» THE PROBLEM
Using the data below, return the stretch from the line that contains "Definition GetNoExec : VersionVM" through the line that contains "node type and", both included, exactly as it stands and nothing beyond it.

___ DATA SECTION

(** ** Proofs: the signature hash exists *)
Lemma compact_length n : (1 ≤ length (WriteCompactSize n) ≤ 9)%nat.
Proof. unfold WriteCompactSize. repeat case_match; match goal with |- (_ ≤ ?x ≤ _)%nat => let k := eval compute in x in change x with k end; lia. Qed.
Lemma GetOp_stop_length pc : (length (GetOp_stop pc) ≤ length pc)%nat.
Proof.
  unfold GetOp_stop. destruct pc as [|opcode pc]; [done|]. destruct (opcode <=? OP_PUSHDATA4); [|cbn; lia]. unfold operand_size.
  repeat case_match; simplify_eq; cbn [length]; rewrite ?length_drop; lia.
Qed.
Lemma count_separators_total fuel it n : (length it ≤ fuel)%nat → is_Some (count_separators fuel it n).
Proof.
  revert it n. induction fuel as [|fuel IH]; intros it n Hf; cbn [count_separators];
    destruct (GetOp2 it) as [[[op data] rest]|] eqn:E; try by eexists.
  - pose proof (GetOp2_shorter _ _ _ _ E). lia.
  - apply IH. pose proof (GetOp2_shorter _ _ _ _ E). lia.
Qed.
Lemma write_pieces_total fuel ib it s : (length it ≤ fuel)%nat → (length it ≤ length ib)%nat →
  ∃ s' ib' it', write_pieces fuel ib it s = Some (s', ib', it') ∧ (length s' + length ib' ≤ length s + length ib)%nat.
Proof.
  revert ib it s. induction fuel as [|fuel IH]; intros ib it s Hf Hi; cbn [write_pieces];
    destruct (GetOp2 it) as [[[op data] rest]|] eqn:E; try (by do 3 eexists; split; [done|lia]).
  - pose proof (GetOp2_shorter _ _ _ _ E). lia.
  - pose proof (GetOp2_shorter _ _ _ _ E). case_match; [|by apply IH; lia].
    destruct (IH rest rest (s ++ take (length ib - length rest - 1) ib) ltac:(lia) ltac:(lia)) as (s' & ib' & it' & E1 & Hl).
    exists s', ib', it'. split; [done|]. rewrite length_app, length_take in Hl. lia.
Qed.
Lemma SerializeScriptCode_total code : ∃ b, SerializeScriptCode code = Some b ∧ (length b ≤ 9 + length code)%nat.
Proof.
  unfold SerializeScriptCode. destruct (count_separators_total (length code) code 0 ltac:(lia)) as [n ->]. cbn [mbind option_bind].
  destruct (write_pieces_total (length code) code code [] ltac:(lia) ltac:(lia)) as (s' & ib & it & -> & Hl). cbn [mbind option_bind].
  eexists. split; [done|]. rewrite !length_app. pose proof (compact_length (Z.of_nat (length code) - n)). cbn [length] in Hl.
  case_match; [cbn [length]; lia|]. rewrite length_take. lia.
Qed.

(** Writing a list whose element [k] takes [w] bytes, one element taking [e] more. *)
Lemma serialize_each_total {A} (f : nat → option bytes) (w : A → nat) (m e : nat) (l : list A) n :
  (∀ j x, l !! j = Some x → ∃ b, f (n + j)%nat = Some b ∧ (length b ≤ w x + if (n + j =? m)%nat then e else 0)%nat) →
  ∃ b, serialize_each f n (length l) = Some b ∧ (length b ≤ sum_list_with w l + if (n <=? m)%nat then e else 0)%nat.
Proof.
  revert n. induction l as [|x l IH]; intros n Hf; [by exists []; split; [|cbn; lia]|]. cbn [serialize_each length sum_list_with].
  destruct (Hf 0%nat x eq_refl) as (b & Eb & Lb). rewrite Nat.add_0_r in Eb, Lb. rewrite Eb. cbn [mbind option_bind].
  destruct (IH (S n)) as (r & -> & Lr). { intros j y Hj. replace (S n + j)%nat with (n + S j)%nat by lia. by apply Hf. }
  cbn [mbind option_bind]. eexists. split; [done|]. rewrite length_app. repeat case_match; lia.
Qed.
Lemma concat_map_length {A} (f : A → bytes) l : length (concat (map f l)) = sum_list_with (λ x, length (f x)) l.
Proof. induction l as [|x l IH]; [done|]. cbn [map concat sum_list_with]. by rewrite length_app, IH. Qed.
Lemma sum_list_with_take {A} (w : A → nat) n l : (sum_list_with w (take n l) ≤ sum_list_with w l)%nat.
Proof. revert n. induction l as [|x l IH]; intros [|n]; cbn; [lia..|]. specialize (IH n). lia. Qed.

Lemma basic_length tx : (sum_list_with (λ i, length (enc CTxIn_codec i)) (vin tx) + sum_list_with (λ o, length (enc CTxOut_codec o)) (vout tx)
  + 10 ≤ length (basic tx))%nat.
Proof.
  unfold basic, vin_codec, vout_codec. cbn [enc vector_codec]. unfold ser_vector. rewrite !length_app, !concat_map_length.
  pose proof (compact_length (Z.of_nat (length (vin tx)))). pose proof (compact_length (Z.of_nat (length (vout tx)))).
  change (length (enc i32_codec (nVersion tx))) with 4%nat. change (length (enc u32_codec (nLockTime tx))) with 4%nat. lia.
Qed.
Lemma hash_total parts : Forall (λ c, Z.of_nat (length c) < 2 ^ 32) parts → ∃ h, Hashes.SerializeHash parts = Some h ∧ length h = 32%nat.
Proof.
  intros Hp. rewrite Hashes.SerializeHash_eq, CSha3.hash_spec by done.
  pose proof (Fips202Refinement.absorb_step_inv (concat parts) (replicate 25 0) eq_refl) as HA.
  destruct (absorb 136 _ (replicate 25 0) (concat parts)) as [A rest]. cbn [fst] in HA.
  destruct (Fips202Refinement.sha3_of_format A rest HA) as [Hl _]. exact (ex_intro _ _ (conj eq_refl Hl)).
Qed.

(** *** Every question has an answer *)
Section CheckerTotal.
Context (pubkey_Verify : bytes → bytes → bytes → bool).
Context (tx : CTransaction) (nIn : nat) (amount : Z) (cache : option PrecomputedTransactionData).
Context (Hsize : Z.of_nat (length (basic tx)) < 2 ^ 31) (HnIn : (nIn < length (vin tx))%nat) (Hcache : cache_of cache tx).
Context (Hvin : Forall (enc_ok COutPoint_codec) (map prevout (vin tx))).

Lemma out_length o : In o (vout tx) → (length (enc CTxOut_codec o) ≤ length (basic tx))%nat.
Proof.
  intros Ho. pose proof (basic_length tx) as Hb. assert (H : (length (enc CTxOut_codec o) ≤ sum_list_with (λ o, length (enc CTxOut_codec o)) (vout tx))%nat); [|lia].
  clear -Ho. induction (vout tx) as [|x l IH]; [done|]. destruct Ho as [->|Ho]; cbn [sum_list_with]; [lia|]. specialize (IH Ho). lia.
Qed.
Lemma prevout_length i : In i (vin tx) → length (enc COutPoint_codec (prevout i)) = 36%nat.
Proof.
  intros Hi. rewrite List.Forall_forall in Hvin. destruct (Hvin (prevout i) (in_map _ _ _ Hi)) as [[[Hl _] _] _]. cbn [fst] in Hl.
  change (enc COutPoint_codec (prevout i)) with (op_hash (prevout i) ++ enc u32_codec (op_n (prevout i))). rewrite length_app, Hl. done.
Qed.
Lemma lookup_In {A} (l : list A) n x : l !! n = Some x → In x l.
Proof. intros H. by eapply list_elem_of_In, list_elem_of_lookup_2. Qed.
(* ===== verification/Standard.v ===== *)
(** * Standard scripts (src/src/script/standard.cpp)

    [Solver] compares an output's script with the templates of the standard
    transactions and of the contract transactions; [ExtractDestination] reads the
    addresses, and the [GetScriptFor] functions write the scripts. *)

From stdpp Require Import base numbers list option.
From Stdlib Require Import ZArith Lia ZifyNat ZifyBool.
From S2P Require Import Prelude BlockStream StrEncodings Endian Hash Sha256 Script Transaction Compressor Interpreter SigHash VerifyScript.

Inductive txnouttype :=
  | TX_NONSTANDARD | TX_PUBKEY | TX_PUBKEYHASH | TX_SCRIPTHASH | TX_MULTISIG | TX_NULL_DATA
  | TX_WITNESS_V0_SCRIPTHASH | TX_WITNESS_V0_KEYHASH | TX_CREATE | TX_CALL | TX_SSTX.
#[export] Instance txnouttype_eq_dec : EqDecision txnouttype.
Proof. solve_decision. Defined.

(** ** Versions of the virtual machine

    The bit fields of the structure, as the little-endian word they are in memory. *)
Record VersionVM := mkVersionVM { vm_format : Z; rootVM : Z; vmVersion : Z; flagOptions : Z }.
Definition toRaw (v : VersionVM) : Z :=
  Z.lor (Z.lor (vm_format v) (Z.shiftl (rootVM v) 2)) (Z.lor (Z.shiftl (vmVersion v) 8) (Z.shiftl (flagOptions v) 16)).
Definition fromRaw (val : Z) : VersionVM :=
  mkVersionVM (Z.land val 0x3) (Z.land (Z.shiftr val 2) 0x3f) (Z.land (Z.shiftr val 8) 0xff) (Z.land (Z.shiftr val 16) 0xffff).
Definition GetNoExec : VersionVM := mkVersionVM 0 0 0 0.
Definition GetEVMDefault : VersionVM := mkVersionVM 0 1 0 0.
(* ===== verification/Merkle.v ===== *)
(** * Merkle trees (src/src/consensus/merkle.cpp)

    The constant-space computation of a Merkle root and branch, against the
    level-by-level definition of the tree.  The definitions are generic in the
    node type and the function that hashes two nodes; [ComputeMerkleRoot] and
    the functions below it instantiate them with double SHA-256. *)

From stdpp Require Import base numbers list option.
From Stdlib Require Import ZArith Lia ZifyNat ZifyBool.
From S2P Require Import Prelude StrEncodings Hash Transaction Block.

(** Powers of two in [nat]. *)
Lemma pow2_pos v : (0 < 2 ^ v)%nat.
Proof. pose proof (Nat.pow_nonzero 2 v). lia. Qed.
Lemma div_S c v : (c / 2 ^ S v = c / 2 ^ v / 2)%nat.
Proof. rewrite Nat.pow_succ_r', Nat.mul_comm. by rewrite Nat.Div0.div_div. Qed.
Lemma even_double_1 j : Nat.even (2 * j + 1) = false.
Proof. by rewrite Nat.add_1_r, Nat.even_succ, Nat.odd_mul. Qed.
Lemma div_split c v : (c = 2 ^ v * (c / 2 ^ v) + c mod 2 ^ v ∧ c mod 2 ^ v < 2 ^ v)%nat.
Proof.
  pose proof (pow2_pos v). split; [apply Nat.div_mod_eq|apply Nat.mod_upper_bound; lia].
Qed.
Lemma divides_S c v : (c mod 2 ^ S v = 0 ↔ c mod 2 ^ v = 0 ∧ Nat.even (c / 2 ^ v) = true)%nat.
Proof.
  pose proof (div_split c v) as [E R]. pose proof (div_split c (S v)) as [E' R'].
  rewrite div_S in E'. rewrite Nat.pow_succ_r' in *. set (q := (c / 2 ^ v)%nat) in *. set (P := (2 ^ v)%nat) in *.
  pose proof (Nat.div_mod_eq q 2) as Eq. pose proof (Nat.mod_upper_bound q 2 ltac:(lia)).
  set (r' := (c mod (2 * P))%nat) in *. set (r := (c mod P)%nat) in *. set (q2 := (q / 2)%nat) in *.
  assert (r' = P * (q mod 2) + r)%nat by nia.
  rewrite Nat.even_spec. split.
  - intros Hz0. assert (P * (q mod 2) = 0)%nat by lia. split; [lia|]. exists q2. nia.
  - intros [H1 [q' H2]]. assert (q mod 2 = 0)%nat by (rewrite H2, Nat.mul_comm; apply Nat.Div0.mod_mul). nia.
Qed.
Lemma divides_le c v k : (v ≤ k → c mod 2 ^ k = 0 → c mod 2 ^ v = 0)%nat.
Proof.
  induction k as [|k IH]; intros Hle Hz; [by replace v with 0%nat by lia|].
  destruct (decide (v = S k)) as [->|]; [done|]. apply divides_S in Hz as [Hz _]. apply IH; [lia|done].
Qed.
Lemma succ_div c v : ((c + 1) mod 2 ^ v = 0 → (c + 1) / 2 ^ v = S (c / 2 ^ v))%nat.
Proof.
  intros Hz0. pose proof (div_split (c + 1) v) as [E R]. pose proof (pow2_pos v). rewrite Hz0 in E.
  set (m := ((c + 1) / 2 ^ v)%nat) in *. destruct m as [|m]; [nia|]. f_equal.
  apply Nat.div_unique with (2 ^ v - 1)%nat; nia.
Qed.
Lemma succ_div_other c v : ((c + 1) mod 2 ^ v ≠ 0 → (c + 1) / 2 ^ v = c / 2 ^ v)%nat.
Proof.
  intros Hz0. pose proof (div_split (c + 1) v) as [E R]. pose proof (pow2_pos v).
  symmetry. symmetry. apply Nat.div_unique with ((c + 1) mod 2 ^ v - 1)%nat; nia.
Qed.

______

» FINAL ANSWER
Definition GetNoExec : VersionVM := mkVersionVM 0 0 0 0.
Definition GetEVMDefault : VersionVM := mkVersionVM 0 1 0 0.
(* ===== verification/Merkle.v ===== *)
(** * Merkle trees (src/src/consensus/merkle.cpp)

    The constant-space computation of a Merkle root and branch, against the
    level-by-level definition of the tree.  The definitions are generic in the
    node type and the function that hashes two nodes; [ComputeMerkleRoot] and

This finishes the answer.